Bupati: forum desa inklusi harus berikan perlindungan kelompok rentan

id Desa inklusi ,Lombok Tengah

Bupati: forum desa inklusi harus berikan perlindungan kelompok rentan

Bupati Lombok Tengah, Nusa Tenggara Barat, H Lalu Pathul Bahri saat acara pengukuhan Forum Desa inklusi yang dipusatkan di Praya, Jumat (29/7/2022) (ANTARA/Istimewa)

Praya, Lombok Tengah (ANTARA) - Bupati Lombok Tengah, Provinsi Nusa Tenggara Barat, H Lalu Pathul Bahri mengatakan, melalui forum desa inklusi diharapkan dapat meningkatkan perlindungan kelompok rentan, termasuk perempuan dan anak, serta kelompok minoritas atas hak-hak mereka.

"Terutama dalam mengakses program perlindungan sosial pemerintah Indonesia," kata Bupati Lombok Tengah, H Lalu Pathul Bahri saat acara pengukuhan forum Desa inklusi di Praya, Jumat. 

Bupati menyampaikan terimakasih atas kegiatan implementasi program heal (promote human rights and equality sustainability) untuk mempromosikan HAM dan kesetaraan untuk mencapai keberlanjutan dalam menanggapi dampak pandemi COVID-19.

Pemerintah daerah tidak bisa menutup mata, karena mereka juga masyarakat. Kalau ada masyarakat yang mendapatkan label atau stigma yang menjadikan mereka kesulitan akan hak dasar lainnya, semua yang hadir dalam kegiatan ini menjamin semua kelompok rentan termasuk perempuan dan anak, serta kelompok minoritas Indonesia.

"Khususnya yang berada di Lombok Tengah bisa terpenuhi hak-haknya," katanya. 

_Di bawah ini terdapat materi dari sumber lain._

Lemma drop_pending_parts id p s :
  _reservation_owners (drop_pending id p s) = dict_del (pr_reservation_key p) (_reservation_owners s)
  ∧ _pending_releases (drop_pending id p s) = dict_del id (_pending_releases s)
  ∧ _records (drop_pending id p s) = _records s
  ∧ _active_lease_binding_verifications (drop_pending id p s) = _active_lease_binding_verifications s.
Proof. unfold drop_pending. destruct (pr_active_account_key p), (pr_active_key p); cbn; try done. by case_match. Qed.

Lemma released_record_Some id p s lease_id r :
  released_record id p s = Some (lease_id, r) ↔
  pr_lease_id p = Some lease_id ∧ dict_get lease_id (_records s) = Some r
  ∧ is_same (lc_reservation (content r)) (pr_reservation p) = true
  ∧ lc_reservation_key (content r) = pr_reservation_key p ∧ lc_pending_release_id (content r) = Some id.
Proof.
  unfold released_record. destruct (pr_lease_id p) as [l|]; cbn; [|naive_solver].
  destruct (dict_get l (_records s)) as [r'|] eqn:E; cbn; [|naive_solver].
  destruct (_ && _) eqn:Hb; [|split; [done|]].
  - rewrite !andb_true_iff, !bool_decide_eq_true in Hb. naive_solver.
  - intros ([= <-] & E' & H1 & H2 & H3). rewrite E in E'. injection E' as ->. rewrite H1, H2, H3 in Hb.
    by rewrite !bool_decide_eq_true_2 in Hb.
Qed.

(** The record that is finished, when some record waits for the release. *)
Lemma waiting_record_released s id p q lease_id r :
  accounted s → dict_get id (_pending_releases s) = Some q → pending_owned p s = true →
  pr_pending_release_id p = id → dict_get lease_id (_records s) = Some r →
  lc_pending_release_id (content r) = Some id → released_record id p (drop_pending id p s) = Some (lease_id, r).
Proof.
  intros Hs Hq Hown Hid Hr Hpid. apply released_record_Some. destruct (drop_pending_parts id p s) as (_ & _ & -> & _).
  pose proof (ac_record s Hs _ _ Hr) as (_ & _ & Hm).
  destruct (lc_state (content r)); [destruct Hm; congruence| |congruence].
  destruct Hm as (pid & q' & Hpid' & Hq' & Hl & Hres & Hkey). assert (pid = id) as -> by congruence.
  rewrite Hq in Hq'. injection Hq' as <-. pose proof (ac_pending s Hs _ _ Hq) as (_ & _ & Hownq).
  apply owner_invariant_true in Hown as (o & Ho & Hok & Hoi & Hsame & _ & Hph & Hol).
  pose proof (ac_owner s Hs _ _ Ho) as [_ Hm]. rewrite Hph in Hm. destruct Hm as (q2 & Hq2 & Hk2).
  rewrite Hoi, Hid, Hq in Hq2. injection Hq2 as <-.
  apply owner_invariant_true in Hownq as (o2 & Ho2 & _ & _ & Hsame2 & _ & _ & Hol2).
  assert (o2 = o) as -> by congruence. split_and!; [congruence|done| |congruence|done].
  rewrite <- Hres. by apply (is_same_trans (ro_reservation o)).
Qed.

Lemma finish_accounted s id p q record :
  accounted s → dict_get id (_pending_releases s) = Some q → pending_owned p s = true →
  pr_pending_release_id p = id → (∀ r, content (record r) = r) → accounted (finish_release id p record s).
Proof.
  intros Hs Hq Hown Hid Hrec. pose proof (λ l r, waiting_record_released s id p q l r Hs Hq Hown Hid) as Hwait.
  destruct (drop_pending_parts id p s) as (Eo & Ep & Er & Ev). pose proof Hs as [Hod Hpd Ho Hp Hr Hv].
  set (k := pr_reservation_key p) in *. set (s1 := drop_pending id p s) in *.
  assert (∃ o, owner_of k s = Some o ∧ ro_phase o = LEASE_RELEASE_PENDING ∧ ro_owner_id o = id) as (o & Hko & Hph & Hoid).
  { apply owner_invariant_true in Hown as (o & ? & _ & ? & _ & _ & ? & _). exists o. split_and!; [done|done|congruence]. }
  (* every other owner, pending release and record stays *)
  assert (∀ s', _reservation_owners s' = _reservation_owners s1 → ∀ k',
            owner_of k' s' = if bool_decide (k = k') then None else owner_of k' s) as Hown'.
  { intros s' E k'. unfold owner_of. rewrite E, Eo. by apply dict_get_del. }
  assert (∀ id', dict_get id' (_pending_releases s1) = if bool_decide (id = id') then None else dict_get id' (_pending_releases s)) as Hpend'.
  { intros id'. rewrite Ep. by apply dict_get_del. }
  set (s' := finish_release id p record s).
  assert (_reservation_owners s' = _reservation_owners s1 ∧ _pending_releases s' = _pending_releases s1
          ∧ _active_lease_binding_verifications s' = _active_lease_binding_verifications s1) as (Eo' & Ep' & Ev').
  { unfold s', finish_release. fold s1. by destruct (released_record id p s1) as [[??]|]. }
  assert (∀ l, (∃ r, released_record id p s1 = Some (l, r)
                ∧ dict_get l (_records s') = Some (record (record_with LEASE_REVOKED "LEASE_REVOKED" None (content r))))
               ∨ (dict_get l (_records s') = dict_get l (_records s)
                  ∧ ∀ r, dict_get l (_records s) = Some r → lc_pending_release_id (content r) ≠ Some id)) as Hrecs.
  { intros l. unfold s', finish_release. fold s1. destruct (released_record id p s1) as [[l' r]|] eqn:El.
    - cbn. rewrite dict_get_set. case_bool_decide as Hl; [subst; left; by exists r|]. right. rewrite Er.
      split; [done|]. intros r' Hr' Hpid. pose proof (Hwait l r' Hr' Hpid). congruence.
    - right. rewrite Er. split; [done|]. intros r' Hr' Hpid. by pose proof (Hwait l r' Hr' Hpid). }
  split.
  - rewrite Eo', Eo. by apply NoDup_dict_del.
  - rewrite Ep', Ep. by apply NoDup_dict_del.
  - intros k' o'. rewrite (Hown' s' Eo'). case_bool_decide as Hk; [done|]. intros Hs'. pose proof Hs' as [E Hm]%Ho.
    split; [done|]. destruct (ro_phase o') eqn:Hph'; [| |done].
    + destruct Hm as (r & Hr' & Hst & Hk'). exists r. split_and!; [|done|done].
      destruct (Hrecs (ro_owner_id o')) as [(r2 & (_ & Hr2 & _ & _ & Hpid)%released_record_Some & _)|[-> _]]; [|done].
      rewrite Er, Hr' in Hr2. injection Hr2 as <-. apply Hr in Hr' as (_ & _ & Hm). rewrite Hst in Hm.
      destruct Hm. congruence.
    + destruct Hm as (p' & Hp' & Hk'). exists p'. split; [|done]. rewrite Ep', Hpend'. case_bool_decide as Hi; [|done].
      exfalso. apply Hk. pose proof (Ho k o Hko) as [_ Hm]. rewrite Hph, Hoid in Hm. destruct Hm as (p2 & ? & ?).
      rewrite <- Hi in Hp'. congruence.
  - intros id' p'. rewrite Ep', Hpend'. case_bool_decide as Hi; [done|]. intros (Hpid & Hkey & Hown2)%Hp.
    split_and!; [done|done|]. rewrite <- Hown2. apply pending_owned_frame. rewrite (Hown' s' Eo').
    rewrite bool_decide_eq_false_2; [done|]. intros E. apply owner_invariant_true in Hown2 as (o2 & Ho2 & _ & Hoi2 & _).
    rewrite <- E in Ho2. congruence.
  - intros l r Hl. destruct (Hrecs l) as [(r2 & Hrel & Hl')|[Hl' Hno]].
    + rewrite Hl in Hl'. injection Hl' as ->. rewrite Hrec. apply released_record_Some in Hrel as (_ & Hr2 & _).
      rewrite Er in Hr2. apply Hr in Hr2 as (? & [??] & _). by split_and!.
    + rewrite Hl in Hl'. symmetry in Hl'. pose proof (Hno r Hl') as Hne. apply Hr in Hl' as (? & ? & Hm).
      split_and!; [done|done|]. destruct (lc_state (content r)) eqn:Hst; [| |exact Hm].
      * destruct Hm as [? Hlo]. split; [done|]. rewrite <- Hlo. apply lease_owned_frame. rewrite (Hown' s' Eo').
        rewrite bool_decide_eq_false_2; [done|]. intros E.
        apply owner_invariant_true in Hlo as (o2 & Ho2 & _ & _ & _ & _ & Hph2 & _). rewrite <- E in Ho2. congruence.
      * destruct Hm as (pid & p' & Hpid & Hp' & ?). exists pid, p'. split_and!; try tauto. rewrite Ep', Hpend'.
        rewrite bool_decide_eq_false_2; [done|]. congruence.
  - rewrite Ev', Ev. exact Hv.
Qed.

(** A record replaced by one for the same reservation in the same state. *)
Lemma receipt_accounted s id r receipt record :
  accounted s → dict_get id (_records s) = Some r → content record = with_receipt receipt (content r) →
  accounted (with_records (dict_set (lc_lease_id (content r)) record (_records s)) s).
Proof.
  intros [Hod Hpd Ho Hp Hr Hv] Hid Hrec. pose proof (Hr id r Hid) as (El & Hok & Hm). rewrite El.
  split; [done|done| |done| |done].
  - intros k o [E Hmo]%Ho. split; [done|]. destruct (ro_phase o); [|exact Hmo|done].
    destruct Hmo as (r' & Hr' & Hst & Hk). cbn. rewrite dict_get_set. case_bool_decide as Hi; [|by exists r'].
    exists record. rewrite Hi, Hr' in Hid. injection Hid as ->. by rewrite Hrec.
  - intros l r'. cbn. rewrite dict_get_set. case_bool_decide as Hi; [|apply Hr].
    intros [= <-]. rewrite Hrec, <- Hi. split; [exact El|]. split; [exact Hok|exact Hm].
Qed.

(** The fencing token of a ticket that passed the checks is a text. *)
Lemma bound_fence t e : allocation_bound t e = true → ∃ fence, vt_fencing_token t = VStr fence.
Proof.
  unfold allocation_bound. rewrite !andb_true_iff. intros [[[_ Ho] _] _]. rewrite forallb_forall in Ho.
  assert (opaque (vt_fencing_token t) = true) as Hop by (apply Ho; cbn; auto 10).
  destruct (vt_fencing_token t); try done. by eexists.
Qed.

(** What the surroundings of the allocator promise.  [issued]: the tokens given
    out; [handed] and [released]: the keys of the reservations the provider has
    given to the calls considered, and of those whose release it confirmed.
    Between two locked regions the allocator may be used by other threads. *)
Section accounting.
Context {W : Type} (operations : AllocatorOperations W) (issued handed released : W → string → Prop).
#[local] Notation M := (ST (AllocatorState * W)).

Definition settled (sw : AllocatorState * W) (k : string) : Prop :=
  released sw.2 k ∨ is_Some (owner_of k sw.1).

(** The state without the promise about what was handed over. *)
Definition kept (sw : AllocatorState * W) : Prop :=
  accounted sw.1
  ∧ ∀ id, is_Some (dict_get id (_records sw.1)) ∨ is_Some (dict_get id (_pending_releases sw.1)) → issued sw.2 id.

Definition all_settled (sw : AllocatorState * W) : Prop := kept sw ∧ ∀ k, handed sw.2 k → settled sw k.

(** All but the reservation that was just handed over. *)
Definition settled_but (r : option (ref AccountReservation)) (sw : AllocatorState * W) : Prop :=
  kept sw ∧ ∀ k, handed sw.2 k → settled sw k ∨ k ∈ _reservation_key <$> option_list r.

Definition quiet (w w' : W) : Prop :=
  (∀ k, issued w k → issued w' k) ∧ (∀ k, handed w' k → handed w k) ∧ (∀ k, released w k → released w' k).

Record lawful_surroundings : Prop := {
  lw_now : ∀ w, quiet w (datetime_now operations w).1;
  lw_token : ∀ w w' t, token_urlsafe operations w = (w', t) → quiet w w' ∧ ¬ issued w t ∧ issued w' t;
  lw_adapter : triple all_settled (adapter_id operations) (λ _, all_settled) (λ _, all_settled);
  lw_reserve : ∀ digest e, triple all_settled (reserve_capability_atomically operations digest e)
                             settled_but (λ _, all_settled);
  lw_release : ∀ r, triple all_settled (release_reservation operations r)
                      (λ v sw, all_settled sw ∧ (v = VBool true → released sw.2 (_reservation_key r)))
                      (λ _, all_settled);
}.

Context (lawful : lawful_surroundings).

Definition preserves {A} (m : M A) : Prop := triple all_settled m (λ _, all_settled) (λ _, all_settled).

Lemma allocator_preserves_bind {A B} (m : M A) (f : A → M B) :
  preserves m → (∀ a, preserves (f a)) → preserves (m ≫= f).
Proof. intros ??. by eapply triple_bind. Qed.

Lemma preserves_pure {A} (m : M A) : (∀ sw, (m sw).1 = sw) → preserves m.
Proof. intros H sw Hs. specialize (H sw). destruct (m sw) as [sw' [a|e]]; cbn in H; by subst. Qed.

Lemma preserves_or_denied {A} (m : M A) : preserves m → preserves (or_denied m).
Proof.
  intros H sw Hs. unfold or_denied, st_catch. specialize (H sw Hs). by destruct (m sw) as [sw' [a|e]].
Qed.

(** A step of the world that keeps the state. *)
Lemma quiet_settled r s w w' : settled_but r (s, w) → quiet w w' → settled_but r (s, w').
Proof.
  intros [[Ha Hi] Hh] (Hq & Hq' & Hq''). split; [split; [exact Ha|]; cbn in *; auto|].
  intros k Hk%Hq'. destruct (Hh k Hk) as [[?|?]|?]; [left; left; by apply Hq''|left; by right|by right].
Qed.

Lemma all_settled_but sw : all_settled sw ↔ settled_but None sw.
Proof.
  unfold all_settled, settled_but. cbn.
  split; intros [H Hh]; (split; [done|]); intros k Hk; [left; by apply Hh|].
  by destruct (Hh k Hk) as [?|?%elem_of_nil].
Qed.

(** The steps that touch no entry. *)
Lemma run_state {A} (f : AllocatorState → M A) sw : (state ≫= f) sw = f sw.1 sw.
Proof. done. Qed.
Lemma run_update {A} g (f : () → M A) s w : (update g ≫= f) (s, w) = f () (g s, w).
Proof. done. Qed.
Lemma run_new {A B} (a : A) (f : ref A → M B) s w :
  (new a ≫= f) (s, w) = f (Ref (_next_address s) a) (with_next (_next_address s + 1) s, w).
Proof. done. Qed.

Lemma settled_frame r s s' w :
  _reservation_owners s' = _reservation_owners s → _pending_releases s' = _pending_releases s →
  _records s' = _records s → _active_lease_binding_verifications s' = _active_lease_binding_verifications s →
  settled_but r (s, w) → settled_but r (s', w).
Proof.
  intros Eo Ep Er Ev [[Ha Hi] Hh]. split; [split|]; cbn in *.
  - apply (accounted_frame s); try done. rewrite Ev. apply (ac_verification s Ha).
  - by rewrite Er, Ep.
  - intros k Hk. unfold settled, owner_of. cbn. rewrite Eo. by apply Hh.
Qed.

Lemma settled_next r s w n : settled_but r (s, w) → settled_but r (with_next n s, w).
Proof. by apply settled_frame. Qed.

Lemma settled_more r r' sw : settled_but r sw → (∀ k, k ∈ _reservation_key <$> option_list r →
  settled sw k ∨ k ∈ _reservation_key <$> option_list r') → settled_but r' sw.
Proof. intros [H Hh] Hm. split; [done|]. intros k Hk. destruct (Hh k Hk); [by left|auto]. Qed.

Ia mengatakan, era reformasi memiliki cita-cita untuk menciptakan demokrasi di seluruh aspek kehidupan, kedaulatan hukum dan penghormatan terhadap hak-hak asasi manusia tanpa diskriminasi. Namun ironisnya, kebebasan itu justru memunculkan tindak kekerasan dan diskriminasi terhadap kelompok minoritas. Sebagian warga negara Indonesia yang tergolong dalam kelompok minoritas ternyata belum mendapat perhatian yang serius.

"Kondisi anak dan masyarakat begitu beragam sehingga di antaranya membutuhkan perlindungan khusus," katanya. 

Ia mengatakan, ada anak yang hidup dengan orangtua yang penuh dengan konflik, kondisi lingkungan yang rentan diskriminasi maupun stigmatisasi. Berdasarkan undang-undang nomor 35 tahun 2014 pasal 59, disebutkan bahwa anak dari kelompok minoritas dan terisolasi berhak mendapatkan perlindungan khusus untuk memperoleh kesempatan dan manfaat yang sama dengan anak-anak lainnya. 

Begitu juga dengan perlakuan diskriminasi yang dialami kelompok minoritas seringkali berdampak pada akses layanan yang semestinya didapatkan, seperti hak atas identitas diri, partisipasi, pengasuhan berkualitas, pendidikan, kesehatan dan perlindungan dari kekerasan dan eksploitasi.

"Anak maupun masyarakat minoritas dan terisolasi dapat berasal dari kelompok masyarakat yang memiliki budaya, kepercayaan dan bahasa berbeda dari kelompok mayoritas. Perbedaan tersebut seringkali membuat mereka rentan memperoleh perlakuan diskriminatif dan kekerasan," katanya.